A Phase 3 Efficacy and Safety Study of Ataluren (PTC124) in Patients With Nonsense Mutation Dystrophinopathy


This study is a Phase 3, multicenter, randomized, double-blind, placebo-controlled study to
determine the efficacy and safety of ataluren 10, 10, 20 mg/kg in patients with
nonsense-mutation (nm) dystrophinopathy. Patients will be randomized in a 1:1 ratio to
ataluren 10-, 10-, 20-mg/kg dose level or placebo. Patients will receive study drug TID at
morning, midday, and evening. It is planned that 220 patients will be enrolled and patients
will undergo 48 weeks of blinded treatment prior to the final analysis. Study assessments
will be performed at clinic visits every 8 weeks. It is anticipated that an open-label
extension study will be available to patients (who successfully complete the double-blind
study) in countries where ataluren is not commercially available.


Inclusion Criteria:



- Ability to provide written informed consent (parental/guardian consent if
applicable)/assent per local requirements.

- Male sex.

- Age ≥7 and ≤16 years.

- Phenotypic evidence of dystrophinopathy based on the onset of characteristic clinical
symptoms or signs (eg. proximal muscle weakness, waddling gait, and Gowers' maneuver)
by 6 years of age, an elevated serum creatinine kinase level, and ongoing difficulty
with walking.

- Documentation of the presence of a nonsense point mutation in the dystrophin gene as
determined by gene sequencing from a laboratory certified by the College of American
Pathologists (CAP), the Clinical Laboratory Improvement Act/Amendment (CLIA) or an
equivalent organization.

- Documentation that a blood sample has been drawn for confirmation of the presence of
a nonsense mutation in the dystrophin gene.

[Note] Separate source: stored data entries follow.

(** * plot_benchmark.py: the log reader and the command-line driver

    A shallow embedding of [src/plot_benchmark.py] (functions [read_log],
    [plot] and [main]) together with the parts of the Python runtime the
    script relies on: [str.strip], [str.split], [str.startswith],
    [float(str)], [int(float)], [datetime.utcfromtimestamp], text-mode
    line iteration and [print].

    Text is modelled as [string]; a character stands for the code point of
    the same number, so the model covers decoded text whose code points are
    below 256.  Floats are the binary64 values of the Standard Library's
    [SpecFloat] ([prec = 53], [emax = 1024]). *)

From Stdlib Require Import String Ascii List Bool ZArith QArith Qround Lia SpecFloat.
Import ListNotations.

Local Open Scope string_scope.
Local Open Scope Z_scope.

(** ** Exceptions and results *)

(** The exception classes that can leave the code under study.
    [FileNotFoundError] and friends are [OSError]s. *)
Inductive exn : Type :=
| ValueError
| OverflowError
| OSError.

Inductive result (A : Type) : Type :=
| Ok (a : A)
| Raise (e : exn).

Arguments Ok {A} a.
Arguments Raise {A} e.

Definition bind {A B : Type} (r : result A) (k : A -> result B) : result B :=
  match r with
  | Ok a => k a
  | Raise e => Raise e
  end.

Notation "x <- r ;; k" := (bind r (fun x => k))
  (at level 61, r at next level, right associativity).

(** ** Python [str] methods *)

Module Str.

Definition code (c : ascii) : Z := Z.of_N (N_of_ascii c).

(** [str.isspace] on one character: the Unicode whitespace code points
    below 256 (TAB..CR, FS..US, SPACE, NEL, NBSP). *)
Definition isspace (c : ascii) : bool :=
  let n := code c in
  ((9 <=? n) && (n <=? 13)) || ((28 <=? n) && (n <=? 31))
  || (n =? 32) || (n =? 133) || (n =? 160).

- Use of systemic corticosteroids (prednisone, prednisolone, or deflazacort) for a
minimum of 6 months immediately prior to start of study treatment, with no
significant change in dosage or dosing regimen (not related to body weight change)
for a minimum of 3 months immediately prior to start of study treatment and a
reasonable expectation that dosage and dosing regimen will not change significantly
for the duration of the study.

- Ability to walk ≥150 meters unassisted during the screening 6-minute walk test.
Patients need to be below the protocol-specified threshold for %-predicted 6MWD.

- Results of the 2 Baseline 6MWD results must be determined as valid and results of the
Day 2 Baseline 6MWD must be within 20% of the Day 1 Baseline 6MWD.

- Baseline 6MWD (mean of valid Day 1 and Day 2 values) must be no more than a 20%
reduction from the valid Screening 6MWD.

- Confirmed screening laboratory values within the central laboratory ranges (hepatic,
renal, and serum electrolyte parameters)

- Willingness to abstain from sexual intercourse or employ an approved method of
contraception during the period of study drug administration and 6-week follow-up
period.

- Willingness and ability to comply with scheduled visits, drug administration plan,
study procedures, laboratory tests, and study restrictions.

Exclusion Criteria:

- Treatment with systemic aminoglycoside antibiotics within 3 months prior to start of
study treatment.

- Initiation of systemic corticosteroids therapy within 6 months prior to start of
study treatment.

- Change in systemic corticosteroid therapy (eg, change in type of drug, dose
modification not related to body weight change, schedule modification, interruption,
or reinitiation) within 3 months prior to start of study treatment.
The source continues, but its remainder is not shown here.